Your goal: The output is the lines below from the one with "Lemma fetchNewMessages_idle MaxResponseSize" through the one with "FetchRequest → result FetchResponse)", both included, printed exactly and with no other line.
┄┄┄┄┄┄┄┄┄┄
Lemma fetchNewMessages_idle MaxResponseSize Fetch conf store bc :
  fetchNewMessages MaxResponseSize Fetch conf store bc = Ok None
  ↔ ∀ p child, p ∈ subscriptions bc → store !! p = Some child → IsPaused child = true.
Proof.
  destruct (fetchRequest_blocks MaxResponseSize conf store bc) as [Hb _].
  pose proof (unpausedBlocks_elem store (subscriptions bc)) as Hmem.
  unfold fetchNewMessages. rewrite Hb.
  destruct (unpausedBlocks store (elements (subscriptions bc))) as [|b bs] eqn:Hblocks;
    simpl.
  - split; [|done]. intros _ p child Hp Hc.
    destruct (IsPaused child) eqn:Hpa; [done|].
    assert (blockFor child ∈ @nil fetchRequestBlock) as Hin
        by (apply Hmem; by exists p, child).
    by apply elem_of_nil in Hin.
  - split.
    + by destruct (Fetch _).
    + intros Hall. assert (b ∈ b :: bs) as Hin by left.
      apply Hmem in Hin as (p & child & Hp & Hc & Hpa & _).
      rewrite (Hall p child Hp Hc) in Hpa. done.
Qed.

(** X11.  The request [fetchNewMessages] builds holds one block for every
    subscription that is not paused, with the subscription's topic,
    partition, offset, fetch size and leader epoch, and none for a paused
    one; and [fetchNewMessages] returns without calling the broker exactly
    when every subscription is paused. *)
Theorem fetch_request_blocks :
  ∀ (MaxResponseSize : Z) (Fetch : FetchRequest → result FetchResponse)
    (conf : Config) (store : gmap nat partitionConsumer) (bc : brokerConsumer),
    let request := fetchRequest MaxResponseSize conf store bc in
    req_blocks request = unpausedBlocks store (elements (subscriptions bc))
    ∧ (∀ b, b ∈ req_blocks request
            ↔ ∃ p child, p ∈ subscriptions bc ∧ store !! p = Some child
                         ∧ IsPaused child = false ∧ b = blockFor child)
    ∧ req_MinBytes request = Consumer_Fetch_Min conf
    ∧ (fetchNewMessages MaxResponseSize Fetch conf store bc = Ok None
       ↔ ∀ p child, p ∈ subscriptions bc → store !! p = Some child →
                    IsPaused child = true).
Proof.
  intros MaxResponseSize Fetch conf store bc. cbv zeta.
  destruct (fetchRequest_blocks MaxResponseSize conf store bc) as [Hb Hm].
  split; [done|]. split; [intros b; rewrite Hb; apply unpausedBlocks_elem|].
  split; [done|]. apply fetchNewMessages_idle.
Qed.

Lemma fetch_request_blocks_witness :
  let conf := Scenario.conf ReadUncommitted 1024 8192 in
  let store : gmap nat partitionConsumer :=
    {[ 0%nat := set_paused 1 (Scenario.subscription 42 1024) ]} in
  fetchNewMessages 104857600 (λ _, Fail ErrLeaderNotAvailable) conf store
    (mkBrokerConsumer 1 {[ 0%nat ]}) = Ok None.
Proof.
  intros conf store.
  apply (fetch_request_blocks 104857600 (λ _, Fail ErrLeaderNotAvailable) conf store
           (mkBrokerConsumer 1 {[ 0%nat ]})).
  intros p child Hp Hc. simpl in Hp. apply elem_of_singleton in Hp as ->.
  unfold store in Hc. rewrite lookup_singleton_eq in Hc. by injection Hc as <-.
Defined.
┄┄┄┄┄┄┄┄┄┄
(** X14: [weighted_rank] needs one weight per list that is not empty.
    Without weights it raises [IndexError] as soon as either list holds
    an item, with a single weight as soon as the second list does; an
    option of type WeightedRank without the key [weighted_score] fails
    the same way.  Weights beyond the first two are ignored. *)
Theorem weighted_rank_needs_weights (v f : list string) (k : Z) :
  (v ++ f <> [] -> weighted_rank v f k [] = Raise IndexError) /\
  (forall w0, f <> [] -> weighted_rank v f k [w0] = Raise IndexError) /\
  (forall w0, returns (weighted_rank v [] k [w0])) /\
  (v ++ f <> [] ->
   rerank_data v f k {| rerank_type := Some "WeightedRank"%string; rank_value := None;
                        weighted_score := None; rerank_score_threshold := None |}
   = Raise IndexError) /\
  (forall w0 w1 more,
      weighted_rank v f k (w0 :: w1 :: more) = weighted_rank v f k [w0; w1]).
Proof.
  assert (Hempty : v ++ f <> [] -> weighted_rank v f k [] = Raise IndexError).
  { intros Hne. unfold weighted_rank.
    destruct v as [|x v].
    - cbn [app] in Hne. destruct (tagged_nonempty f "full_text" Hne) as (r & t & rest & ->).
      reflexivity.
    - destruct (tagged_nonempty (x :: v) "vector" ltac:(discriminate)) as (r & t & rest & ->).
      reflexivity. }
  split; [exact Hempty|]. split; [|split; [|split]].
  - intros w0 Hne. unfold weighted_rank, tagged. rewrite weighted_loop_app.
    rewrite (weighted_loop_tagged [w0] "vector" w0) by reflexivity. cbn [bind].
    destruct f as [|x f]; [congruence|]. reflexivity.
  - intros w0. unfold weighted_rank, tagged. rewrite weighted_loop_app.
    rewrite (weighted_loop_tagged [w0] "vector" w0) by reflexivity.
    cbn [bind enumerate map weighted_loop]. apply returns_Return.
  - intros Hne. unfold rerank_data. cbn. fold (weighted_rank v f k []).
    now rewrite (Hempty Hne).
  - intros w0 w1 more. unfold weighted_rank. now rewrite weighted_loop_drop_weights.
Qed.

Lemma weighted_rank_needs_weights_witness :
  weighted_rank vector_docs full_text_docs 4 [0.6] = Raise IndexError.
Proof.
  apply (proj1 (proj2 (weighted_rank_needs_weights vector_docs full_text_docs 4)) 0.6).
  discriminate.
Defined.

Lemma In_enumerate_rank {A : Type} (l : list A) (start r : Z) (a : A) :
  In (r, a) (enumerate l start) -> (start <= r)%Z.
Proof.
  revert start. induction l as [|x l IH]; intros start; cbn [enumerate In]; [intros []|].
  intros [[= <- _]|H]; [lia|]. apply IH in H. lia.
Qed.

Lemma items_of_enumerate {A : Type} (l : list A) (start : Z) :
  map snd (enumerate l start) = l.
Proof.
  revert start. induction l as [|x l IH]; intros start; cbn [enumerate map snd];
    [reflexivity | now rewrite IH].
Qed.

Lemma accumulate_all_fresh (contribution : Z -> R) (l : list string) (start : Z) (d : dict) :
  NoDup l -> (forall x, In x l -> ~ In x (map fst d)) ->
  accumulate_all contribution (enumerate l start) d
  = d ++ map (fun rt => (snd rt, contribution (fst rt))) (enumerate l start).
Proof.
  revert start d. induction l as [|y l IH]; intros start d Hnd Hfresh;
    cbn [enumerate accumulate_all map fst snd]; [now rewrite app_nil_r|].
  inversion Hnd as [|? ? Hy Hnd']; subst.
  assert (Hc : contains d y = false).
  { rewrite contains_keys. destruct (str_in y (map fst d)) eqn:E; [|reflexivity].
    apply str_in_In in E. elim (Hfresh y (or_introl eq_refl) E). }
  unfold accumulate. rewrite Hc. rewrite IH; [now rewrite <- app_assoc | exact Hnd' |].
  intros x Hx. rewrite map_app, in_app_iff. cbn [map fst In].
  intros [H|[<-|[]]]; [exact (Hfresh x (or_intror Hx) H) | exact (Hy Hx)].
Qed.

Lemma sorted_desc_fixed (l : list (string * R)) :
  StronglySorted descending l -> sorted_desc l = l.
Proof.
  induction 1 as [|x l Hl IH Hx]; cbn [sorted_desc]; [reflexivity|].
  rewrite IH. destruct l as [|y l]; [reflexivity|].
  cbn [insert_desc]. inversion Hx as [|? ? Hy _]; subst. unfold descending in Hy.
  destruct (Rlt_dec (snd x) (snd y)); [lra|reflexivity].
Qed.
┄┄┄┄┄┄┄┄┄┄
Answer space:
Lemma fetchNewMessages_idle MaxResponseSize Fetch conf store bc :
  fetchNewMessages MaxResponseSize Fetch conf store bc = Ok None
  ↔ ∀ p child, p ∈ subscriptions bc → store !! p = Some child → IsPaused child = true.
Proof.
  destruct (fetchRequest_blocks MaxResponseSize conf store bc) as [Hb _].
  pose proof (unpausedBlocks_elem store (subscriptions bc)) as Hmem.
  unfold fetchNewMessages. rewrite Hb.
  destruct (unpausedBlocks store (elements (subscriptions bc))) as [|b bs] eqn:Hblocks;
    simpl.
  - split; [|done]. intros _ p child Hp Hc.
    destruct (IsPaused child) eqn:Hpa; [done|].
    assert (blockFor child ∈ @nil fetchRequestBlock) as Hin
        by (apply Hmem; by exists p, child).
    by apply elem_of_nil in Hin.
  - split.
    + by destruct (Fetch _).
    + intros Hall. assert (b ∈ b :: bs) as Hin by left.
      apply Hmem in Hin as (p & child & Hp & Hc & Hpa & _).
      rewrite (Hall p child Hp Hc) in Hpa. done.
Qed.

(** X11.  The request [fetchNewMessages] builds holds one block for every
    subscription that is not paused, with the subscription's topic,
    partition, offset, fetch size and leader epoch, and none for a paused
    one; and [fetchNewMessages] returns without calling the broker exactly
    when every subscription is paused. *)
Theorem fetch_request_blocks :
  ∀ (MaxResponseSize : Z) (Fetch : FetchRequest → result FetchResponse)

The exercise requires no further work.